Gli stoici davano molta importanza al ragionamento logico (furono loro, infatti, a migliorare la logica aristotelica), che costituiva una delle conoscenze del saggio. Carneade (filosofo scettico) decise di utilizzare questo elemento contro gli stessi stoici per distruggerli nei dibattiti pubblici (così facendo, però, lo scetticismo fu distrutto da quelle stesse armi che servivano per sconfiggere l'avversario).
Giunto a Roma, insieme ad altri 3 filosofi, nel 155 a.C mise in mostra la sua abilità: inizialmente elogiò i Romani, in quanto esempio di giustizia, per poi affermare che se i Romani avessero voluto essere giusti, avrebbero dovuto restituire tutti i loro possessi e tornarsene nei loro territori in povertà; ma in questo modo sarebbero stati stolti.
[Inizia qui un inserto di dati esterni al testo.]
Section Facts.
Context `{Host}.

Implicit Types (self : CLIDriver) (args : list arg) (solver : option Solver)
  (timeout : option timedelta) (cmd : list string).

(** Split on what the operating system does with the child. *)
Ltac child_cases :=
  unfold subprocess_run, create_subprocess_exec, expires;
  repeat match goal with
    | |- context [child ?c] => destruct (child c) eqn:?
    | |- context [exec ?c] => destruct (exec c) eqn:?
    | |- context [float_lt ?a ?b] => destruct (float_lt a b) eqn:?
    | |- context [decide ?P] => destruct (decide P)
    | |- context [match ?t with None => _ | Some _ => _ end] =>
        destruct t eqn:?
    end; simpl.

Lemma run_unfold self args solver timeout :
  run self args solver timeout
  = bind
      match solver with
      | None =>
          logged_run (command_line self args None) (total_seconds <$> timeout)
      | Some s =>
          with_configuration s (λ _,
            logged_run (command_line self args (Some s))
              (total_seconds <$> timeout))
      end checked.
Proof. by destruct solver. Qed.

Lemma trace_logged_run cmd t :
  trace (logged_run cmd t)
  = Debug (run_message cmd t) :: trace (subprocess_run cmd t).
Proof. unfold logged_run, bind, emit. by destruct (subprocess_run cmd t) as [? []]. Qed.

Lemma result_logged_run cmd t :
  result (logged_run cmd t) = result (subprocess_run cmd t).
Proof. unfold logged_run, bind, emit. by destruct (subprocess_run cmd t) as [? []]. Qed.

(** Looking at the exit status causes no event. *)
Lemma trace_bind_checked (m : M CompletedProcess) :
  trace (bind m checked) = trace m.
Proof.
  destruct m as [t [output| |]]; simpl; [|done..].
  unfold checked. destruct (decide _); simpl; by rewrite app_nil_r.
Qed.

Lemma result_bind_checked (m : M CompletedProcess) :
  result (bind m checked)
  = match result m with
    | Return output =>
        if decide (returncode output ≠ 0%Z) then
          Raise (Parsed (parse_error (stderr output)))
        else Return output
    | Raise x => Raise x
    | Blocked => Blocked
    end.
Proof.
  destruct m as [t [output| |]]; simpl; [|done..].
  unfold checked. by destruct (decide _).
Qed.

(** The scope of the token changes no result. *)
Lemma result_with_configuration {A} (s : Solver) (body : string → M A) :
  result (with_configuration s body) = result (body (configuration s)).
Proof. unfold with_configuration. by destruct (body _). Qed.

Lemma trace_with_configuration {A} (s : Solver) (body : string → M A) :
  trace (with_configuration s body)
  = Acquire (configuration s) :: trace (body (configuration s))
      ++ match result (body (configuration s)) with
         | Blocked => []
         | _ => [Release (configuration s)]
         end.
Proof. unfold with_configuration. by destruct (body _). Qed.

(** The result of [run] is that of [subprocess.run] on the command line,
    after the look at the exit status. *)
Lemma result_run self args solver timeout :
  result (run self args solver timeout)
  = match result (subprocess_run (command_line self args solver)
                    (total_seconds <$> timeout)) with
    | Return output =>
        if decide (returncode output ≠ 0%Z) then
          Raise (Parsed (parse_error (stderr output)))
        else Return output
    | Raise x => Raise x
    | Blocked => Blocked
    end.
Proof.
  rewrite run_unfold, result_bind_checked.
  destruct solver as [s|]; [rewrite result_with_configuration|];
    by rewrite result_logged_run.
Qed.

Lemma trace_run_None self args timeout :
  let cmd := command_line self args None in
  let t := total_seconds <$> timeout in
  trace (run self args None timeout)
  = Debug (run_message cmd t) :: trace (subprocess_run cmd t).
Proof.
  intros cmd t. by rewrite run_unfold, trace_bind_checked, trace_logged_run.
Qed.

Lemma trace_run_Some self args (s : Solver) timeout :
  let cmd := command_line self args (Some s) in
  let t := total_seconds <$> timeout in
  trace (run self args (Some s) timeout)
  = Acquire (configuration s) :: Debug (run_message cmd t)
      :: trace (subprocess_run cmd t)
      ++ match result (subprocess_run cmd t) with
         | Blocked => []
         | _ => [Release (configuration s)]
         end.
Proof.
  intros cmd t.
  by rewrite run_unfold, trace_bind_checked, trace_with_configuration,
    trace_logged_run, result_logged_run.
Qed.

(** [subprocess.run] is called once, with the command and the timeout it is
    given. *)
Lemma trace_subprocess_run cmd (t : option float) :
  ∃ after, trace (subprocess_run cmd t) = Run cmd Inherit PIPE PIPE t :: after
    ∧ (after = [] ∨ after = [Kill] ∨ ∃ rc, after = [Exit rc]).
Proof. child_cases; eauto 10. Qed.

Lemma commands_app (t1 t2 : list event) :
  commands (t1 ++ t2) = commands t1 ++ commands t2.
Proof. unfold commands. apply omap_app. Qed.

Lemma commands_subprocess_run cmd (t : option float) :
  commands (trace (subprocess_run cmd t)) = [cmd].
Proof. by child_cases. Qed.

(** [run] hands the command line to the operating system, once. *)
Lemma commands_run self args solver timeout :
  commands (trace (run self args solver timeout))
  = [command_line self args solver].
Proof.
  destruct solver as [s|].
  - rewrite trace_run_Some. simpl.
    change (commands (Acquire ?c :: Debug ?m :: ?t)) with (commands t).
    rewrite commands_app, commands_subprocess_run.
    by destruct (result _).
  - rewrite trace_run_None. simpl.
    change (commands (Debug ?m :: ?t)) with (commands t).
    by rewrite commands_subprocess_run.
Qed.

(** C1: whatever the arguments, the command that [run] and that
    [create_process] hand to the operating system is the executable path,
    then ["--allow-multiple-assignments"], then the [str] of each argument in
    order when there is no solver; with a solver, ["--solver"] and the
    configuration token stand between the executable path and
    ["--allow-multiple-assignments"], in this order. Each call hands over
    exactly one command. *)
Theorem command_assembled self args :
  let executable := str_path (_executable self) in
  (∀ timeout,
     commands (trace (run self args None timeout))
     = [executable :: "--allow-multiple-assignments" :: map str args])
  ∧ commands (trace (create_process self args None))
    = [executable :: "--allow-multiple-assignments" :: map str args]
  ∧ ∀ s : Solver,
      (∀ timeout,
         commands (trace (run self args (Some s) timeout))
         = [executable :: "--solver" :: configuration s
              :: "--allow-multiple-assignments" :: map str args])
      ∧ commands (trace (create_process self args (Some s)))
        = [executable :: "--solver" :: configuration s
             :: "--allow-multiple-assignments" :: map str args].
Proof.
  intros executable. split; [|split; [|intros s; split]].
  - intros timeout. by rewrite commands_run.
  - unfold create_process. by child_cases.
  - intros timeout. by rewrite commands_run.
  - unfold create_process, with_configuration. by child_cases.
Qed.

(** C4: when the child of a synchronous run exits with a status that is not
    zero, [run] raises what [parse_error] makes of the bytes the child wrote
    to its standard error, and returns no result; when the child exits with
    status zero, [run] returns the [CompletedProcess] that holds all the
    child wrote to its standard output and standard error, both of which
    [subprocess.run] was told to capture. *)
Theorem run_exit_status self args solver timeout elapsed rc out err :
  let cmd := command_line self args solver in
  let t := total_seconds <$> timeout in
  child cmd = Exits elapsed rc out err →
  expires elapsed t = false →
  (rc ≠ 0%Z →
     result (run self args solver timeout) = Raise (Parsed (parse_error err))
     ∧ ¬ returns (result (run self args solver timeout)))
  ∧ (rc = 0%Z →
       result (run self args solver timeout)
       = Return {| args := cmd; returncode := 0; stdout := out; stderr := err |})
  ∧ Run cmd Inherit PIPE PIPE t ∈ trace (run self args solver timeout).
Proof.
  intros cmd t Hchild Hexp.
  assert (subprocess_run cmd t
          = ([Run cmd Inherit PIPE PIPE t; Exit rc],
             Return {| args := cmd; returncode := rc;
                       stdout := out; stderr := err |})) as Hrun.
  { unfold subprocess_run. by rewrite Hchild, Hexp. }
  pose proof (result_run self args solver timeout) as Hres.
  fold cmd t in Hres. rewrite Hrun in Hres. simpl in Hres.
  split; [|split].
  - intros Hrc. rewrite Hres. rewrite decide_True by done.
    split; [done|]. by intros [? ?].
  - intros ->. rewrite Hres. by rewrite decide_False by (intros ?; done).
  - destruct solver as [s|].
    + rewrite trace_run_Some. fold cmd t. rewrite Hrun. simpl.
      set_solver.
    + rewrite trace_run_None. fold cmd t. rewrite Hrun. simpl.
      set_solver.
Qed.

Lemma timeouts_app (t1 t2 : list event) :
  timeouts (t1 ++ t2) = timeouts t1 ++ timeouts t2.
Proof. unfold timeouts. apply omap_app. Qed.

Lemma timeouts_subprocess_run cmd (t : option float) :
  timeouts (trace (subprocess_run cmd t)) = [t].
Proof. by child_cases. Qed.

Lemma timeouts_run self args solver timeout :
  timeouts (trace (run self args solver timeout)) = [total_seconds <$> timeout].
Proof.
  destruct solver as [s|].
  - rewrite trace_run_Some. simpl.
    change (timeouts (Acquire ?c :: Debug ?m :: ?t)) with (timeouts t).
    rewrite timeouts_app, timeouts_subprocess_run. by destruct (result _).
  - rewrite trace_run_None. simpl.
    change (timeouts (Debug ?m :: ?t)) with (timeouts t).
    apply timeouts_subprocess_run.
Qed.

(** C7: when a timeout is given and the child of a synchronous run outlives
    it, [run] raises the [TimeoutExpired] that [subprocess.run] raises, as it
    is, and returns no result. When no timeout is given, [subprocess.run] is
    called with [timeout=None] and [run] waits for the child however long it
    takes: it never raises [TimeoutExpired], it ends as the exit status of
    the child says once the child exits, and it does not come back while
    the child does not exit. *)
Theorem run_timeout self args solver :
  let cmd := command_line self args solver in
  (∀ td : timedelta,
     let t := Some (total_seconds td) in
     timeouts (trace (run self args solver (Some td))) = [t]
     ∧ (overruns (child cmd) (total_seconds td) = true →
          result (run self args solver (Some td))
          = Raise (TimeoutExpired cmd t)
          ∧ result (run self args solver (Some td))
            = result (subprocess_run cmd t)
          ∧ ¬ returns (result (run self args solver (Some td)))))
  ∧ timeouts (trace (run self args solver None)) = [None]
  ∧ (∀ c t, result (run self args solver None) ≠ Raise (TimeoutExpired c t))
  ∧ (∀ elapsed rc out err,
       child cmd = Exits elapsed rc out err →
       result (run self args solver None)
       = if decide (rc ≠ 0%Z) then Raise (Parsed (parse_error err))
         else Return {| args := cmd; returncode := rc;
                        stdout := out; stderr := err |})
  ∧ (child cmd = Lingers → result (run self args solver None) = Blocked).
Proof.
  intros cmd. split; [|split; [|split; [|split]]].
  - intros td t. split; [apply timeouts_run|]. intros Hover.
    assert (result (subprocess_run cmd t) = Raise (TimeoutExpired cmd t))
      as Hrun.
    { unfold subprocess_run, overruns in *.
      destruct (child cmd); simpl in *; [by rewrite Hover|done..]. }
    pose proof (result_run self args solver (Some td)) as Hres.
    simpl in Hres. fold cmd t in Hres. rewrite Hrun in Hres.
    rewrite Hres, Hrun. repeat split. by intros [? ?].
  - apply timeouts_run.
  - intros c t. rewrite result_run. simpl. fold cmd.
    unfold subprocess_run. destruct (child cmd); simpl; [|done..].
    by destruct (decide _).
  - intros elapsed rc out err Hchild. rewrite result_run. simpl. fold cmd.
    unfold subprocess_run. by rewrite Hchild.
  - intros Hchild. rewrite result_run. simpl. fold cmd.
    unfold subprocess_run. by rewrite Hchild.
Qed.

(** In a scope that is left, the release of the token is the last event. *)
Lemma last_release (t : list event) conf i j rc c :
  (∀ k c', t !! k ≠ Some (Release c')) →
  (t ++ [Release conf]) !! i = Some (Exit rc) →
  (t ++ [Release conf]) !! j = Some (Release c) →
  i < j.
Proof.
  intros Hno Hi Hj.
  destruct (decide (j < length t)) as [Hlt|Hge].
  - rewrite lookup_app_l in Hj by done. by destruct (Hno j c).
  - destruct (decide (i < length t)) as [|Hi']; [lia|].
    rewrite lookup_app_r in Hi by lia.
    by destruct (i - length t) as [|[|]].
Qed.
Dimostrò in questo modo che, saggezza e giustizia non sono in armonia tra loro.
Questo modo di operare, portò lo scetticismo a non avere più contenuti in cui credere: per questo filosofo tutte le cose erano inconoscibili (in realtà lo scetticismo non negava la natura delle cose, ma solo l'impossibilità di conoscerli nella loro essenza a causa della condizione umana).